By: Suzanne Bates
I arrived at the office of an executive at 10 AM for an 11 AM appointment, so that I could have coffee with the manager who had arranged it. He kindly answered my questions and then dropped me at the door of the department’s executive suite. He had no sooner left me than the assistant to the executive informed me that her boss had been detained in another internal meeting (just down the hall), and would not be available for another hour and a half. Did I want to wait?
It was obvious there was no emergency. The woman was practically rolling her eyes, though I give her kudos for maintaining an appropriate and professional demeanor. It didn’t take a mind reader to interpret what wasn’t being said. She apologized and walked me to the front door. It took me 45 minutes each way to get to the company’s offices so I had wasted a precious morning. I later learned that this behavior is SOP, not only in this executive’s office, but across the company.

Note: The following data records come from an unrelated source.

(* ===== verification/Ja4History.v ===== *)
(** * JA4 verdicts from the history of observations

    A reference for the JA4 part of the protocol detectors: it keeps every observation and
    everything it sent, and decides from those; no store, no expiry.  The service on the
    in-memory store sends exactly what the reference sends. *)

From S2P Require Import Prelude Order PyVal PyString OrderedMap IsoTime WindowStore PartitionKeys BehavioralScores ProtocolScores ProtocolDetectors.
Set Default Proof Using "Type".

(** ** The reference *)

Record obs := { o_time : Z; o_src : string; o_fp : string }.
Record reference := { r_hist : list obs; r_log : list (Z * string); r_sent : list candidate }.
Definition blank : reference := {| r_hist := []; r_log := []; r_sent := [] |}.
Definition distinct (l : list string) : Z := Z.of_nat (length (dedup_onto [] l)).

Section reference.
Context (st : settings) (stable : string → Z) (dumps compact repr : val → string).

Definition of_src (src : string) (h : list obs) : list obs := List.filter (λ o, String.eqb (o_src o) src) h.
(** Observations less than [ttl] ago. *)
Definition recent (ttl now : Z) (h : list obs) : list obs := List.filter (λ o, now <? o_time o + ttl) h.
(** The latest times without a gap of [ttl], latest first. *)
Fixpoint unbroken (ttl until : Z) (latest_first : list Z) : list Z :=
  match latest_first with
  | t :: ts => if until <? t + ttl then t :: unbroken ttl t ts else []
  | [] => []
  end.
Definition stretch (h : list obs) (src : string) (now : Z) : list Z :=
  unbroken (JA4_BASELINE_TTL st) now (rev (o_time <$> of_src src h)).
Definition seen_of (h : list obs) (src : string) (now : Z) : list string :=
  o_fp <$> recent (JA4_BASELINE_TTL st) now (of_src src h).
Definition sources_of (h : list obs) (fp : string) (now : Z) : list string :=
  o_src <$> recent (JA4_BASELINE_TTL st) now (List.filter (λ o, String.eqb (o_fp o) fp) h).
Definition moves_of (h : list obs) (src : string) (now : Z) : list (Z * string) :=
  (λ o, (o_time o, o_fp o)) <$> recent (JA4_TRANSITION_WINDOW st) now (of_src src h).
Definition maturity_of (h : list obs) (src : string) (now : Z) : string :=
  baseline_maturity (count_val (stretch h src now)) (distinct (seen_of h src now)) (last (stretch h src now)) now
    (JA4_MIN_OBSERVATIONS st) (JA4_MIN_SPAN st).
Definition verdicts (h : list obs) (now : Z) (src_val : val) (fp : string) (e : dict) : list verdict :=
  let src := text repr src_val in
  let seen := seen_of h src now in
  let maturity := maturity_of h src now in
  let fleet := distinct (sources_of h fp now) in
  let entities := ja4_entities e src fp (dgetN "event_type" e) maturity fleet src_val in
  omap id [novelty_verdict st fp seen (ja4_ac <$> seen) fleet maturity entities;
           burst_verdict st now fp (moves_of h src now) maturity entities].
(** A verdict is sent unless its key was sent within the hour. *)
Definition ref_send (now : Z) (e : dict) (r : reference) (v : verdict) : reference :=
  let '(det, sev, conf, ents) := v in
  let key := emit_key st stable now det (dumps (VList ents)) in
  if existsb (λ tk, String.eqb tk.2 key && (now <? tk.1 + EMIT_TTL)) (r_log r) then r
  else {| r_hist := r_hist r; r_log := r_log r ++ [(now, key)];
          r_sent := r_sent r ++ [candidate_of st stable compact now e det "c2" sev conf (dumps (VList ents)) None] |}.
Definition ref_observe (now : Z) (fp : string) (src_val : val) (e : dict) (r : reference) : reference :=
  let sent := foldl (ref_send now e) r (verdicts (r_hist r) now src_val fp e) in
  {| r_hist := r_hist r ++ [{| o_time := now; o_src := text repr src_val; o_fp := fp |}]; r_log := r_log sent; r_sent := r_sent sent |}.
(** The fingerprint a record makes its source observed with. *)
Definition observed_fp (obj : dict) : option string :=
  match _fp_hash (dgetN "ja4" obj) with VStr fp => if ja4_text fp then Some fp else None | _ => None end.
Definition ja4_of (e : dict) : option string :=
  if is_ok (port_proto_mismatch (py_or (dgetN "app_proto" e) (dgetN "event_type" e)) (dgetN "dest_port" e) (ALLOW_PROTO_PORTS st)) &&
     truthy (dgetN "src_ip" e)
  then match find (val_eq_str (dgetN "event_type" e)) ["tls"; "quic"] with
       | Some et => match sub_dict et e with Ok obj => observed_fp obj | Raise _ => None end
       | None => None
       end
  else None.
Definition ref_step (r : reference) (te : Z * dict) : reference :=
  match ja4_of te.2 with Some fp => ref_observe te.1 fp (dgetN "src_ip" te.2) te.2 r | None => r end.
Definition ref_run (records : list (Z * dict)) : reference := foldl ref_step blank records.
End reference.

Definition is_ja4 (c : candidate) : bool := mem (cd_detector c) ["ja4_novelty"; "ja4_transition_burst"].

(** ** One cell against a history *)

Definition live_member (now : Z) (c : cell) (m : string) : Prop :=
  ∃ e, od_get m (default [] (c_s c)) = Some e ∧ now < e.
(** The set's members are those of [l], for [D] since they were last added. *)
Record set_holds (T D : Z) (c : cell) (l : list (Z * string)) : Prop := {
  sh_wf : od_wf (default [] (c_s c));
  sh_times : ∀ t m, (t, m) ∈ l → t <= T;
  sh_live : ∀ now m, T <= now → live_member now c m ↔ ∃ t, (t, m) ∈ l ∧ now < t + D
}.
(** The window's entries that are not expired are those of [l]. *)
Record win_holds (T D : Z) (c : cell) (l : list (Z * string)) : Prop := {
  wh_times : ∀ t m, (t, m) ∈ l → t <= T;
  wh_entries : ∃ l', default [] (c_z c) = (λ tm, (tm, tm.1 + D)) <$> l' ∧
    ∀ now, T <= now → List.filter (λ tm : Z * string, now <? tm.1 + D) l' = List.filter (λ tm : Z * string, now <? tm.1 + D) l
}.

Section cells.
Context (D : Z).

Lemma filter_od_get (p : string * Z → bool) (l : list (string * Z)) m : od_wf l →
  od_get m (List.filter p l) = match od_get m l with Some e => if p (m, e) then Some e else None | None => None end.
Proof.
  unfold od_wf, od_keys. induction l as [|[k v] l IH]; intros Hl; [done|]. apply NoDup_cons in Hl as [Hk Hl].
  assert (Hno : od_get k l = None) by by apply od_get_none. cbn [List.filter od_get]. destruct (p (k, v)) eqn:E; cbn [od_get]; case_decide as Em.
  - subst m. by rewrite E.
  - by apply IH.
  - subst m. rewrite E, IH, Hno by done. done.
  - by apply IH.
Qed.
Lemma filter_od_wf (p : string * Z → bool) (l : list (string * Z)) : od_wf l → od_wf (List.filter p l).
Proof.
  unfold od_wf, od_keys. induction l as [|x l IH]; [done|]. rewrite fmap_cons, NoDup_cons. intros [Hx Hl]. cbn [List.filter]. destruct (p x); [|by apply IH].
  rewrite fmap_cons, NoDup_cons. split; [|by apply IH]. intros Hin. apply Hx. apply list_elem_of_fmap in Hin as (y & -> & Hy).
  apply elem_filter in Hy as [Hy _]. by apply (list_elem_of_fmap_2 fst).
Qed.
Lemma set_empty T c : c_s c = None → set_holds T D c [].
Proof.
  intros E. split; unfold live_member; rewrite ?E; cbn; [apply od_wf_nil|intros t m Hin; by apply elem_of_nil in Hin|].
  intros now m _. split; [by intros (e & [=] & _)|intros (t & Hin & _); by apply elem_of_nil in Hin].
Qed.
Lemma set_later T T' c l : T <= T' → set_holds T D c l → set_holds T' D c l.
Proof. intros HT [H1 H2 H3]. split; [done|intros t m Hin; specialize (H2 t m Hin); lia|]. intros now m Hn. apply H3. lia. Qed.
Lemma live_set_holds now c l : set_holds now D c l →
  set_holds now D (_live_set now c).1 l ∧ NoDup (od_keys (_live_set now c).2) ∧
  ∀ m, m ∈ od_keys (_live_set now c).2 ↔ ∃ t, (t, m) ∈ l ∧ now < t + D.
Proof.
  intros [Hwf Ht Hl]. unfold _live_set. unfold live_member in Hl. destruct (c_s c) as [s|] eqn:E; cbn [default from_option id fst snd] in *.
  2:{ split_and!; [split; rewrite ?E; unfold live_member; rewrite ?E; done|constructor|]. intros m. rewrite <- Hl by lia. split; [intros Hm; by apply elem_of_nil in Hm|by intros (e & [=] & _)]. }
  set (p := λ me : string * Z, now <? me.2). assert (Hs : default [] (match List.filter p s with [] => None | l => Some l end) = List.filter p s) by by destruct (List.filter p s).
  fold p. split_and!.
  - split; cbn [c_s set_s]; unfold live_member; cbn [c_s set_s].
    + replace (default [] _) with (List.filter p s) by (by destruct (List.filter p s)). by apply filter_od_wf.
    + done.
    + intros now' m Hn. rewrite <- Hl by done. replace (default [] _) with (List.filter p s) by (by destruct (List.filter p s)).
      rewrite filter_od_get by done. split.
      * intros (e & He & Hlt). destruct (od_get m s) as [e'|]; [|done]. destruct (p (m, e')); [|done]. injection He as ->. by exists e.
      * intros (e & -> & Hlt). exists e. unfold p. cbn. by rewrite (proj2 (Z.ltb_lt _ _)) by lia.
  - by apply filter_od_wf.
  - intros m. rewrite <- (Hl now m) by lia. pose proof (filter_od_get p s m Hwf) as Hg. split.
    + intros Hm. destruct (od_get m (List.filter p s)) as [e|] eqn:Eg; [|by apply od_get_none in Eg].
      destruct (od_get m s) as [e'|]; [|done]. destruct (p (m, e')) eqn:Ep; [|done]. exists e'. split; [done|]. by apply Z.ltb_lt.
    + intros (e & He & Hlt). rewrite He in Hg. unfold p in Hg at 2. cbn in Hg. rewrite (proj2 (Z.ltb_lt _ _)) in Hg by lia.
      apply od_get_elem in Hg. by apply (list_elem_of_fmap_2 fst) in Hg.
Qed.
Lemma set_add_holds now c l m : set_holds now D c l → set_holds now D (WindowStore.set_add now m D None c) (l ++ [(now, m)]).
Proof.
  intros H. destruct (live_set_holds now c l H) as (H1 & _ & _). unfold WindowStore.set_add. pose proof H1 as [Hwf Ht Hl].
  assert (Es : default [] (c_s (_live_set now c).1) = (_live_set now c).2).
  { unfold _live_set. destruct (c_s c) as [s|] eqn:E; cbn; [by destruct (List.filter _ s)|by rewrite E]. }
  destruct (_live_set now c) as [c' s]. cbn [fst snd] in *. subst s. split; unfold live_member; cbn.
  - by apply od_wf_set.
  - intros t x [Hin|Hin]%elem_of_app; [by eapply Ht|]. apply list_elem_of_singleton in Hin as [= -> ->]. lia.
  - intros now' x Hn. rewrite od_get_set. specialize (Hl now' x Hn). unfold live_member in Hl. case_decide as Ex.
    + subst x. split.
      * intros (e & [= <-] & Hlt). exists now. split; [apply elem_of_app; right; by apply list_elem_of_singleton|done].
      * intros (t & [Hin|Hin]%elem_of_app & Hlt); [specialize (Ht _ _ Hin); exists (now + D); split; [done|lia]|].
        apply list_elem_of_singleton in Hin as [= ->]. by eexists.
    + rewrite Hl. split; intros (t & Hin & Hlt); exists t; (split; [|done]).
      * apply elem_of_app. by left.
      * apply elem_of_app in Hin as [Hin|Hin]; [done|]. apply list_elem_of_singleton in Hin as [= _ ->]. done.
Qed.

One should never take an incident like this personally, as it reflects only on the other person’s character, not yours. However, I share it as a cautionary tale for leaders who may suspect they are falling into bad habits. I feel like I’ve seen an uptick in leaders being called out for canceling meetings, especially one-on-ones with their own team members. While it may “just be a one-on-one” to them, the impact is profoundly negative.
An executive’s habitual lateness and tendency to cancel or postpone is not only bad for organizational productivity, it damages fundamental credibility. If you don’t care about me, why should I care about you? In the ExPI it comes up in reference to qualities like Concern, and Resonance, as well as Intentionality and Inclusiveness, and of course, Integrity.
A simple rule is that if a meeting is worth scheduling, it is worth keeping. If a routine meeting often gets canceled, maybe you shouldn’t have it. But if you should have it, then you should honor it. No one blames anyone for being late or having to reschedule because of extenuating circumstances or life events. But when people come to expect it, they come to disrespect the leader. Whatever the intention, it is not calculated into a rational evaluation of the leader’s fitness for the role.
The “gentleman” I told you about? He never wrote or called to apologize.